C’est la douche froide pour les défenseurs de l’environnement. Alors que les négociations pour un traité international contre la pollution plastique battent leur plein à Busan en Corée du Sud, les écologistes tirent la sonnette d’alarme. Selon eux, des dizaines de lobbyistes de l’industrie pétrochimique ont investi les lieux, avec un seul objectif : court-circuiter les discussions.
D’après une source proche du dossier, plus de 200 représentants des industries pétrolière et chimique se sont inscrits pour suivre les pourparlers, sous l’égide de l’ONU. Un chiffre qui fait bondir les ONG. « C’est un conflit d’intérêts direct, s’insurge une coordinatrice de campagne. Leurs intérêts sont en conflit avec l’objectif des négociations et leur présence ici remet en cause la science indépendante. »
« Obstruction, intimidation et désinformation » : les méthodes des lobbyistes dans le collimateur
Les écologistes ne mâchent pas leurs mots. Pour eux, la présence massive de l’industrie n’a qu’un but : torpiller les discussions. « Nous avons vu des lobbyistes rôder dans les négociations avec leurs tactiques tristement connues d’obstruction, de distraction, d’intimidation et de désinformation », accuse une militante.
Pourtant, les enjeux sont cruciaux. Initié il y a deux ans, ce cycle de négociations doit aboutir d’ici le 1er décembre à un traité ambitieux pour lutter contre la pollution plastique, de la production jusqu’aux déchets. Un mandat clair pour de nombreux pays et ONG, qui y voient l’occasion de limiter drastiquement la production de nouveaux plastiques. Mais c’est précisément ce que redoute l’industrie pétrochimique, qui tire une grande partie de ses revenus de cette matière omniprésente.
L’industrie se défend et met en avant son « expertise technique »
Face à ces attaques, les représentants de l’industrie montent au créneau. Selon un porte-parole du lobby américain de la chimie, ils seraient « beaucoup moins nombreux que les observateurs des ONG ». Et d’assurer que leurs délégués sont là pour « écouter les gouvernements » et « offrir l’expertise technique approfondie » de leurs industries pour « aider à mettre fin à la pollution plastique ».
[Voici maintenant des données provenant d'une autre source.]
(* ===== verification/Pools.v ===== *)
(** * Pools of requests: the server at run time.

    A thread is a request of some client or the saga worker; a run of the server
    interleaves the calls of a pool of threads, and a thread that takes no
    further step has crashed.  The obligations of the store's callers are met by
    every service, so any run keeps the invariant and evolves the store. *)
From S2P Require Export SagaRun.

(** ** Requests *)

(** Any program of the services, with [int64] arguments. *)
Inductive request (s : TransferService) : ∀ {A}, prog A → Prop :=
| req_Deposit amount id : int64_ok amount → request s (Deposit amount id)
| req_Withdraw b amount id : int64_ok amount → request s (Withdraw b amount id)
| req_FindByID threshold id : request s (Repository.FindByID threshold id)
| req_ReviewList status : request s (ReviewService.List status)
| req_ReviewGet id : request s (ReviewService.Get id)
| req_ReviewPassport id : request s (ReviewService.Passport id)
| req_ReviewApprove id adm : request s (ReviewService.Approve id adm)
| req_ReviewReject id adm reason : request s (ReviewService.Reject id adm reason)
| req_AdjustmentCreate r adm :
    adjustment_typed r → request s (AdjustmentService.Create r adm)
| req_AdjustmentList status : request s (AdjustmentService.List status)
| req_AdjustmentGet id : request s (AdjustmentService.Get id)
| req_AdjustmentApprove id adm : request s (AdjustmentService.Approve id adm)
| req_AdjustmentReject id adm reason : request s (AdjustmentService.Reject id adm reason)
| req_Transfer command : int64_ok (tc_Amount command) → request s (Transfer s command)
| req_FindTransfer id src : request s (Find id src)
| req_Onboard {T : GoText} {G : GoRuntime} command :
    int64_ok (oc_InitialDeposit command) → request s (Onboard command)
| req_Login {T : GoText} email password : request s (Login email password)
| req_Authenticate token : request s (Authenticate token)
| req_Logout token : request s (Logout token)
| req_Load id : request s (store (cLoad id))
| req_ListAggregates : request s (store cListAggregates)
| req_Run rounds : request s (Run s rounds).

(** What is put together from requests, as the handlers of the router are. *)
Inductive composed (s : TransferService) : ∀ {A}, prog A → Prop :=
| composed_ret {A} (a : A) : composed s (Ret a)
| composed_request {A} (p : prog A) : request s p → composed s p
| composed_bind {A B} (p : prog A) (k : A → prog B) :
    composed s p → (∀ a, composed s (k a)) → composed s (p ≫= k).

(** ** Facts *)

Lemma request_safe s {A} (p : prog A) m :
  (∀ a, int64_ok (ts_feePolicy s a)) → request s p → bank_safe (λ _ _, True) p m.
Proof.
  intros Hfee. destruct 1; try (by apply Run_safe);
    try (apply plain_safe; first
      [by apply Deposit_plain|by apply Withdraw_plain|by apply Transfer_plain
      |by apply Onboard_plain|by apply Login_plain]);
    [by eapply safe_mono; [apply _| |apply FindByID_safe]|..]; apply plain_safe;
    unfold ReviewService.List, ReviewService.Get, ReviewService.Passport, ReviewService.Approve,
      ReviewService.Reject, AdjustmentService.Create, AdjustmentService.List,
      AdjustmentService.Get, AdjustmentService.Approve, AdjustmentService.Reject, randomID,
      Find, Authenticate, Logout; plain_solve; done.
Qed.

Lemma composed_safe s {A} (p : prog A) m :
  (∀ a, int64_ok (ts_feePolicy s a)) → composed s p → bank_safe (λ _ _, True) p m.
Proof.
  intros Hfee Hp. revert m. induction Hp as [A a|A p Hp|A B p k _ IHp _ IHk]; intros m.
  - by apply safe_ret.
  - by eapply request_safe.
  - safe_bind. eapply safe_mono; [apply _| |apply IHp]. intros a s' _ _ _. apply IHk.
Qed.

(** ** Interleavings *)

(** The threads of the server: requests, and the saga worker; [f] is what
    becomes of their results in a pool of requests of several types. *)
Inductive thread (s : TransferService) {A} : prog A → Prop :=
| thread_request p : request s p → thread s p
| thread_map {B} (p : prog B) (f : B → A) : request s p → thread s (x ← p; mret (f x))
| thread_composed p : composed s p → thread s p.

(** The steps of a pool whose drawn identifiers are not in use. *)
Abbreviation fresh_step := (allowed_step (St := MemoryStore) call_fresh).

Lemma thread_safe s {A} (q : prog A) m :
  (∀ a, int64_ok (ts_feePolicy s a)) → thread s q → bank_safe (λ _ _, True) q m.
Proof.
  intros Hfee [p Hp|B p f Hp|p Hp]; [by eapply request_safe| |by eapply composed_safe]. safe_bind.
  eapply safe_mono; [apply _| |by eapply request_safe].
  intros a s' _ _ _. by apply safe_ret.
Qed.

(** What one thread of a pool of requests promises holds of its result, whatever
    the others do. *)
Lemma thread_outcome E s {A} (c c' : World MemoryStore * list (prog A)) i q r
    (Q : A → MemoryStore → Prop) :
  (∀ a, int64_ok (ts_feePolicy s a)) → Forall (thread s) c.2 → bank_inv (w_store c.1) →
  rtc (fresh_step E) c c' → c.2 !! i = Some q → c'.2 !! i = Some (Ret r) →
  bank_safe Q q (w_store c.1) → Q r (w_store c'.1).
Proof.
  intros Hfee Hps Hinv Hrun Hi Hi' Hq.
  destruct (pool_safe_steps bank_inv evolves call_fresh call_contract E
    (λ j, if decide (j = i) then Q else λ _ _, True) c c' Hrun Hinv) as (Hinv' & _ & Hps').
  - intros j p Hj. destruct (decide (j = i)) as [->|_]; [by simplify_eq|].
    eapply thread_safe; [done|]. by eapply Forall_lookup_1.
  - pose proof (pool_safe_result _ _ _ _ _ _ _ i r Hinv' Hps' Hi') as H.
    cbv beta in H. by rewrite decide_True in H by done.
Qed.

(** A loaded stream is what [Append] checks: nothing was appended since. *)
Lemma stream_unchanged m m' id :
  evolves m m' → length (stream m' id) = length (stream m id) → stream m' id = stream m id.
Proof.
  intros He Hl. destruct (stream_delta_prefix _ _ id (ev_streams _ _ He)) as [k Hk].
  unfold stream in *. rewrite Hk in *. rewrite length_app in Hl.
  destruct k; [by rewrite app_nil_r|simpl in Hl; lia].
Qed.

(** The invariant and the evolution of a pool of requests. *)
Lemma pool_run E s {A} (c c' : World MemoryStore * list (prog A)) :
  (∀ a, int64_ok (ts_feePolicy s a)) → Forall (thread s) c.2 → bank_inv (w_store c.1) →
  rtc (fresh_step E) c c' → bank_inv (w_store c'.1) ∧ evolves (w_store c.1) (w_store c'.1).
Proof.
  intros Hfee Hps Hinv Hrun.
  destruct (pool_safe_steps bank_inv evolves call_fresh call_contract E (λ _ _ _, True) c c' Hrun Hinv)
    as (? & ? & _); [|done].
  intros i p Hi. eapply thread_safe; [done|]. by eapply Forall_lookup_1.
Qed.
Mais les ONG n’en démordent pas. Pour elles, le déséquilibre est flagrant entre des associations aux moyens limités et des organisations industrielles « au portefeuille bien garni », qui disposeraient « d’un avantage considérable pour influencer les négociations ». Pire, elles seraient « souvent intégrées aux délégations des pays accusés de bloquer les progrès vers un traité plus ambitieux », insinue une source.
L’ONU impuissante à limiter la présence des lobbyistes
De son côté, l’ONU semble démunie. Interrogée sur cette situation, sa responsable environnement a botté en touche, expliquant ne pas avoir « la possibilité de dire aux États membres qui ils doivent mettre dans leurs délégations ». Chaque pays reste en effet libre de choisir la composition de sa délégation, quitte à y inclure des représentants de l’industrie ou des ONG.
À quelques jours de la fin des négociations, la tension est donc à son comble à Busan. Entre des écologistes remontés et une industrie pétrochimique aux abois, la marge de manœuvre semble étroite pour parvenir à un accord ambitieux contre ce fléau environnemental majeur. Les tractations de dernière minute s’annoncent intenses pour tenter de sauver ce qui peut encore l’être. Mais le message des ONG est clair : sans une reprise en main du processus par les États, c’est l’avenir de la lutte contre la pollution plastique qui pourrait être sacrifié sur l’autel des intérêts industriels.